Hardwired for hard times, we will adapt and prevail
Ireland must plunge on through the thickets of doubt and remember these three wise but simple words: life goes on
EVERYTHING we know feels shaken loose, and uncertainty shudders through life and death. Funerals, it is generally agreed, are one of the things Ireland does well.
The country may have been found hapless and inefficient in other ways, but in the elemental matter of burying our dead, we rely on traditions worn deep into rhythm and ritual over hundreds of years.
But the remorseless path cut by Covid19 is not halted at the altar of a church, or by the open casket in a funeral home.
The black ribbon affixed to the door of a house in mourning may be a potent symbol of loss, but it is powerless against this bewildering new threat.
Last week, the following advice was issued by the Irish Association of Funeral Directors to its members: ‘There should be no provision for condolence book and pen at the funeral and public reposing must be discouraged as should funeral home gatherings.
‘Family gatherings should be by inviteonly and attendance restricted to below 100. Social distancing must be maintained, with no handshaking or hugging.’

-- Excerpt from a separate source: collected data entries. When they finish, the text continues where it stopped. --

(* ===== verification/CDec.v ===== *)
(** * Decimal numbers: [atoi], and that it reads back what [%d] prints *)
From S2P Require Import Prelude CArr CBuf Hosts.

(** [atoi] of a string. *)
Fixpoint digits_value (acc : Z) (s : arr) : Z :=
  match s with
  | c :: s => if (48 <=? c) && (c <=? 57) then digits_value (10 * acc + (c - 48)) s else acc
  | [] => acc
  end.

Fixpoint skip_blanks (s : arr) : arr :=
  match s with c :: s' => if isspace c then skip_blanks s' else s | [] => [] end.

Definition atoi (s : arr) : Z :=
  match skip_blanks s with
  | c :: s => if c =? 45 then - digits_value 0 s else if c =? 43 then digits_value 0 s else digits_value 0 (c :: s)
  | [] => 0
  end.

Definition is_digit (c : Z) : Prop := 48 ≤ c ≤ 57.

Lemma digits_value_snoc acc l d : Forall is_digit l → 0 ≤ d ≤ 9 →
  digits_value acc (l ++ [48 + d]) = 10 * digits_value acc l + d.
Proof.
  intros Hl Hd. revert acc. induction Hl as [|c l Hc Hl IH]; intros acc; cbn [digits_value app].
  - rewrite (proj2 (Z.leb_le _ _)), (proj2 (Z.leb_le _ _)) by lia. cbn [andb]. lia.
  - unfold is_digit in Hc. rewrite (proj2 (Z.leb_le 48 c)), (proj2 (Z.leb_le c 57)) by lia. cbn [andb]. apply IH.
Qed.

Lemma dec_digits_ok fuel n : 0 ≤ n → (Z.to_nat n < fuel)%nat →
  Forall is_digit (dec_digits fuel n) ∧ digits_value 0 (dec_digits fuel n) = n ∧
  ∃ c r, dec_digits fuel n = c :: r.
Proof.
  revert n. induction fuel as [|fuel IH]; intros n Hn Hf; [lia|]. cbn [dec_digits]. destruct (Z.ltb_spec n 10) as [Hs|Hs].
  - split; [constructor; [unfold is_digit; lia|constructor]|]. split; [|by eexists _, _].
    cbn [digits_value]. rewrite (proj2 (Z.leb_le _ _)), (proj2 (Z.leb_le _ _)) by lia. cbn [andb]. lia.
  - pose proof (Z.div_lt n 10). pose proof (Z.div_pos n 10). pose proof (Z.mod_pos_bound n 10).
    destruct (IH (n / 10)) as (D & V & c & r & E); [lia..|]. split; [apply Forall_app; split; [done|]|split].
    + constructor; [unfold is_digit; lia|constructor].
    + rewrite digits_value_snoc by (done || lia). rewrite V. pose proof (Z.div_mod n 10). lia.
    + rewrite E. by eexists _, _.
Qed.

Lemma atoi_dec n : 0 ≤ n → Forall is_digit (dec n) ∧ atoi (dec n) = n.
Proof.
  intros Hn. unfold dec. rewrite (proj2 (Z.ltb_ge _ _) Hn).
  destruct (dec_digits_ok (S (Z.to_nat n)) n) as (D & V & c & r & E); [lia..|]. split; [done|].
  rewrite E in *. apply Forall_cons in D as [Hc _]. unfold is_digit in Hc. unfold atoi. cbn [skip_blanks].
  replace (isspace c) with false by (symmetry; unfold isspace; rewrite orb_false_iff, andb_false_iff, !Z.leb_gt, Z.eqb_neq; lia).
  rewrite (proj2 (Z.eqb_neq c 45)), (proj2 (Z.eqb_neq c 43)) by lia. done.
Qed.

Lemma dec_inj m n : 0 ≤ m → 0 ≤ n → dec m = dec n → m = n.
Proof. intros Hm Hn E. rewrite <- (proj2 (atoi_dec m Hm)), <- (proj2 (atoi_dec n Hn)). by rewrite E. Qed.

Lemma dec_digits_length fuel n : (length (dec_digits fuel n) ≤ fuel)%nat.
Proof.
  revert n. induction fuel as [|fuel IH]; intros n; cbn [dec_digits]; [done|].
  destruct (n <? 10); cbn [length]; [lia|]. rewrite length_app. specialize (IH (n / 10)). cbn [length]. lia.
Qed.

Lemma dec_length n : 0 ≤ n → Z.of_nat (length (dec n)) ≤ n + 1.
Proof.
  intros Hn. unfold dec. rewrite (proj2 (Z.ltb_ge _ _) Hn). pose proof (dec_digits_length (S (Z.to_nat n)) n). lia.
Qed.

Lemma digits_no c s : Forall is_digit s → ¬ is_digit c → c ∉ s.
Proof. intros Hs Hc Hin. rewrite Forall_forall in Hs. by apply Hc, Hs. Qed.

(** A number below [10 ^ k] has at most [k] digits. *)
Lemma dec_digits_pow fuel n k : (0 < k)%nat → 0 ≤ n < 10 ^ Z.of_nat k → (length (dec_digits fuel n) ≤ k)%nat.
Proof.
  revert n k. induction fuel as [|fuel IH]; intros n k Hk Hn; cbn [dec_digits length]; [lia|].
  destruct (Z.ltb_spec n 10); [cbn; lia|]. destruct k as [|[|k]]; [lia|change (10 ^ Z.of_nat 1) with 10 in Hn; lia|].
  rewrite length_app. cbn [length]. specialize (IH (n / 10) (S k) ltac:(lia)).
  rewrite Nat2Z.inj_succ, Z.pow_succ_r in Hn by lia. assert (0 ≤ n / 10 < 10 ^ Z.of_nat (S k)); [|specialize (IH ltac:(lia)); lia].
  split; [apply Z.div_pos; lia|apply Z.div_lt_upper_bound; lia].
Qed.

Lemma dec_length_pow n k : (0 < k)%nat → 0 ≤ n < 10 ^ Z.of_nat k → (length (dec n) ≤ k)%nat.
Proof. intros Hk Hn. unfold dec. rewrite (proj2 (Z.ltb_ge _ _)) by lia. by apply dec_digits_pow. Qed.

This is of a piece with the messages repeated over and over as citizens are mobilised to check the course of this voracious illness.
It is nonetheless an astonishing circumstance. The same organisation caused controversy when it advised two weeks ago that funerals of those who died as a result of this virus should be postponed, and the deceased should, instead, be brought directly to a cemetery or crematorium.
This was condemned as drastic and unfeeling, and the measures were later tempered.
The ones now governing all funerals remain severely restrictive, and are indicative of how much life has been forced to change, and how those changes will reshape precious traditions after the worst of the current restrictions are ended.
Death and how we try and make sense of it will be a part of that tentative hope we have for the future: the new normal.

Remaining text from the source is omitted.